**Work request:**
The data below holds a line containing "forall v q, drop_peer" and a line containing "destruct (inv_node st"; please quote exactly those two lines and every line between them, and nothing else.

**Records for processing:**
Lemma inv_node st tr a p : inv st tr -> hp st a = Some (Some p) ->
  exists v ctx k c l r, tr v = plug ctx (T a k c (Some p) l r).
Proof.
  intros Hi Hp. destruct (proj1 (inv_dom _ _ Hi a)) as [v Hv]; [by rewrite Hp|]. exists v.
  destruct (addrs_split _ _ Hv) as (ctx & k & c & pe & l & r & Htr). exists ctx, k, c, l, r. rewrite Htr. do 2 f_equal.
  destruct (split_inv _ tr v ctx _ Hi Htr) as (q & _ & (_ & nd & Ha & (Hpe & _) & _)).
  unfold hp in Hp. rewrite Ha in Hp. cbn in Hp. congruence.
Qed.

(** The map without the entries of [p]. *)
Definition drop_peer (p : Z) (o : option Z) : option Z := match o with Some p' => if p' =? p then None else o | None => None end.

(** The loop: the list gets shorter until the peer has no node. *)
Lemma remove_each_ok p l : forall st tr, inv st tr -> plist st p = l ->
  exists st' tr', remove_each (length l) p (hd_error l) st = Some (tt, st') /\ inv st' tr' /\ plist st' p = [] /\
    forall v q, drop_peer p (tget (tr' v) q) = drop_peer p (tget (tr v) q).
Proof.
  induction l as [|a l IH]; intros st tr Hi Hl; [by exists st, tr|]. cbn [length hd_error remove_each].
  assert (hp st a = Some (Some p)) as Hp by (apply (inv_list _ _ Hi); rewrite Hl; apply elem_of_cons; auto).
  destruct (inv_node st tr a p Hi Hp) as (v & ctx & k & c & lt & rt & Htr).
  destruct (proj1 (hp_is_Some st a)) as [nd Ha]; [by rewrite Hp|].
  destruct (remove_node_refines st tr v ctx a k c _ lt rt Hi Htr) as (st1 & t1 & Hr & Hi1 & Hget & Hpe & Hpl).
  rewrite (bind_ok _ _ _ _ _ (get_node_ok _ _ _ Ha)), (bind_ok _ _ _ _ _ Hr).
  pose proof (inv_list_nodup _ _ Hi p) as Hnd. rewrite Hl in Hnd. apply NoDup_cons in Hnd as [Hna _].
  rewrite Hl. cbn [list_next]. rewrite Z.eqb_refl.
  destruct (IH st1 _ Hi1) as (st' & tr' & Hrun & Hi' & Hpl' & Htget).
  { rewrite Hpl, Hl, filter_cons_False by tauto. by apply filter_notin. }
  exists st', tr'. ands; try done. intros w q. rewrite Htget. unfold tr_set. destruct (Bool.eqb w v) eqn:Ew; [|done].
  apply eqb_prop in Ew as ->. rewrite Hget. case_decide as D; [|done]. subst q. rewrite Hpe. cbn. by rewrite Z.eqb_refl.
Qed.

**Written reply:**
    forall v q, drop_peer p (tget (tr' v) q) = drop_peer p (tget (tr v) q).
Proof.
  induction l as [|a l IH]; intros st tr Hi Hl; [by exists st, tr|]. cbn [length hd_error remove_each].
  assert (hp st a = Some (Some p)) as Hp by (apply (inv_list _ _ Hi); rewrite Hl; apply elem_of_cons; auto).
  destruct (inv_node st tr a p Hi Hp) as (v & ctx & k & c & lt & rt & Htr).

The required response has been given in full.